En juin 1966, il a été décidé au congrès du parti du peuple mauritanien à Aioun El Atrouss, les grandes orientations de la politique renforcée d’arabisation qui, à terme, éliminerait les noirs du pays. Mais c’est surtout à partir de 1978 que cette politique a connu un tournent décisif.
Prétextant de mettre fin à la guerre du Sahara pour justifier leur action, des cadres civils et militaires ayant fait de l’idéologie Baathiste la leur, ont procédé au renversement le 10 juillet 1978 du régime de Mocktar Ould Daddah qu’il trouvait complaisant avec les communautés non arabes du pays. Les auteurs du coup d’Etat, des batthistes inspirés par la politique de la pensée unique arabe qu’ils ont importé de l’Iraq de Saddam Houssein, ont installé un système qui va accélérer le processus d’élimination. La pensée unique arabe consiste à obliger, dans les pays arabes les communautés non arabes à devenir arabes. À défaut procéder à leur extermination.

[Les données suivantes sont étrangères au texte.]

Fixpoint decode_as (strict : bool) (t : shape) : decoder := fun old text =>
  match t with
  | TString => if is_null text then Ok old else match read_scalar text with Some (VStr s) => Ok (GString s) | _ => Err mismatch end
  | TBool => if is_null text then Ok old else match read_scalar text with Some (VBool b) => Ok (GBool b) | _ => Err mismatch end
  | TInt =>
      if is_null text then Ok old
      else match read_scalar text with
           | Some (VNumber s) => match ParseInt64 s with (n, true) => Ok (GInt n) | _ => Err mismatch end
           | _ => Err mismatch
           end
  | TMap =>
      if is_null text then Ok (GMap [])
      else match read_scalar text with
           | Some (VObj m) =>
               m' ← floatify (VObj m);
               Ok (GMap (match merge (VObj (match old with GMap o => o | _ => [] end)) (match m' with VObj m' => m' | _ => [] end) with
                         | VObj o => o | _ => [] end))
           | _ => Err mismatch
           end
  | TRaw => Ok (GRaw (Some text))
  | TSlice element =>
      if is_null text then Ok (GSlice [] [])
      else match read_array text with
           | None => Err mismatch
           | Some [] => Ok (GSlice [] [])
           | Some items =>
               let held := match old with GSlice l beyond => l ++ beyond | _ => [] end in
               l ← decode_elements (decode_as strict element) (zero element) held items;
               Ok (GSlice l (drop (length items) held))
           end
  | TPointer target =>
      if is_null text then Ok (GPointer None)
      else v ← decode_as strict target (match old with GPointer (Some g) => g | _ => zero target end) text; Ok (GPointer (Some v))
  | TStruct fs =>
      if is_null text then Ok old
      else match read_object text with
           | None => Err mismatch
           | Some ms => decode_members strict (map (fun f => (f.1, decode_as strict f.2)) fs) ms old
           end
  end.

(** [Decoder.Decode] with [DisallowUnknownFields]: the first value of the
    document, whose syntax is checked before any of it is decoded. *)
Definition Decode (t : shape) (doc : string) : res govalue :=
  match read_item doc with
  | None => Err (Errorf "unexpected EOF" [])
  | Some (text, _) => decode_as true t (zero t) text
  end.
(** [json.Unmarshal]: the whole document is one value, and decoding is not
    strict. *)
Definition Unmarshal_as (t : shape) (doc : string) : res govalue :=
  _ ← parse_raw doc; decode_as false t (zero t) doc.

(** ** Strictness

    A text that decodes names nothing but declared fields, at any depth. *)
Fixpoint names_known (t : shape) (text : string) : Prop :=
  match t with
  | TSlice element => is_null text = false -> exists items, read_array text = Some items /\ Forall (names_known element) items
  | TPointer target => is_null text = false -> names_known target text
  | TStruct fs =>
      is_null text = false -> exists ms, read_object text = Some ms /\
      Forall (fun m => match find_field (map (fun f => (f.1, names_known f.2)) fs) m.1 with Some f => f.2 m.2 | None => False end) ms
  | _ => True
  end.

Fixpoint shape_ind' (P : shape -> Prop)
    (Hs : P TString) (Hb : P TBool) (Hi : P TInt) (Hm : P TMap) (Hr : P TRaw)
    (Hl : forall e, P e -> P (TSlice e)) (Hp : forall e, P e -> P (TPointer e))
    (Hf : forall fs, Forall (fun f => P f.2) fs -> P (TStruct fs)) (t : shape) : P t :=
  match t with
  | TString => Hs | TBool => Hb | TInt => Hi | TMap => Hm | TRaw => Hr
  | TSlice e => Hl e (shape_ind' P Hs Hb Hi Hm Hr Hl Hp Hf e)
  | TPointer e => Hp e (shape_ind' P Hs Hb Hi Hm Hr Hl Hp Hf e)
  | TStruct fs => Hf fs ((fix go l : Forall (fun f => P f.2) l :=
      match l with
      | [] => List.Forall_nil _
      | f :: l => List.Forall_cons _ f l (shape_ind' P Hs Hb Hi Hm Hr Hl Hp Hf f.2) (go l)
      end) fs)
  end.

Lemma find_field_map {A B} (g : A -> B) (fs : list (string * A)) k :
  find_field (map (fun f => (f.1, g f.2)) fs) k = (fun f => (f.1, g f.2)) <$> find_field fs k.
Proof.
  unfold find_field. induction fs as [|[n x] fs IH]; [done|]. cbn [map List.find fst snd].
  destruct (String.eqb n (fold_name k)); [done|exact IH].
Qed.
Lemma find_field_elem {A} (fs : list (string * A)) k f : find_field fs k = Some f -> f ∈ fs /\ f.1 = fold_name k.
Proof.
  unfold find_field. intros E. apply List.find_some in E as [Hin Hk]. split; [by apply list_elem_of_In|by apply String.eqb_eq].
Qed.

Lemma decode_elements_items d blank items : forall held l,
  decode_elements d blank held items = Ok l -> Forall (fun item => exists old g, d old item = Ok g) items.
Proof.
  induction items as [|item items IH]; intros held l E; cbn in E; [constructor|]. res_inv. constructor; [by eauto|]. by eapply IH.
Qed.
Lemma decode_members_items fs ms : forall g g', decode_members true fs ms g = Ok g' ->
  Forall (fun m => exists f old v, find_field fs m.1 = Some f /\ f.2 old m.2 = Ok v) ms.
Proof.
  induction ms as [|[k text] ms IH]; intros g g' E; cbn in E; [constructor|].
  destruct (find_field fs k) as [[name d]|] eqn:Ef; [|done]. res_inv. constructor; [|by eapply IH]. cbn. eauto.
Qed.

Une fois le coup d’Etat réussi, des civils et des militaires tenant de la théorie du batthisme se sont constitués en une organisation qu’ils ont dénommée l’avant-garde civilo-militaire.
Cet avant-garde civilo-militaire détentrice du pouvoir depuis le 10 juillet 1978 à nos jours et ayant fait de la pensée unique arabe leur idéologie n’est composé que d’une petite minorité d’extrémistes qui se sont imposés au pays depuis lors grâce au pouvoir des armes. La majorité écrasante du peuple mauritanien ne partage pas leur idéologie. L’avant-garde civilo-militaire contrôlant déjà les forces armées et de sécurité, plaça ces éléments dans les autres postes stratégiques de l’administration pour l’exclusion et l’élimination de tous les cadres Noirs de l’appareil de l’Etat. Parmi ces postes figurent entre autres :
– Le Ministère de l’enseignement. A ce niveau il fallait avoir une main mise sur les bureaux des bourses et examens. Au niveau des examens, le rôle de ces éléments consiste à faire un blocage des éléments Noirs tandis qu’à celui des bourses, le rôle est d’envoyer des centaines et des centaines élèves Maures en formation dans les pays arabes ;
– Le deuxième poste stratégique est la Direction de la Fonction Publique : à ce niveau il faut connaitre l’effectif des fonctionnaires et agents auxiliaires Noirs afin de procéder à la modification des lois et accélérer ainsi leur départ à la retraite. Nous donnerons à titre d’exemple l’ordonnance N°28 du 31 Décembre 1978 qui est intervenue six mois seulement après le coup d’Etat modifiant les conditions de départ à la retraite. Avant 10 juillet 1978, il fallait remplir deux conditions (55 et 30 ans) pour aller à la retraite. Mais l’ordonnance n°28 a remplacé la conjonction de coordination et par ou (55et 30 ans).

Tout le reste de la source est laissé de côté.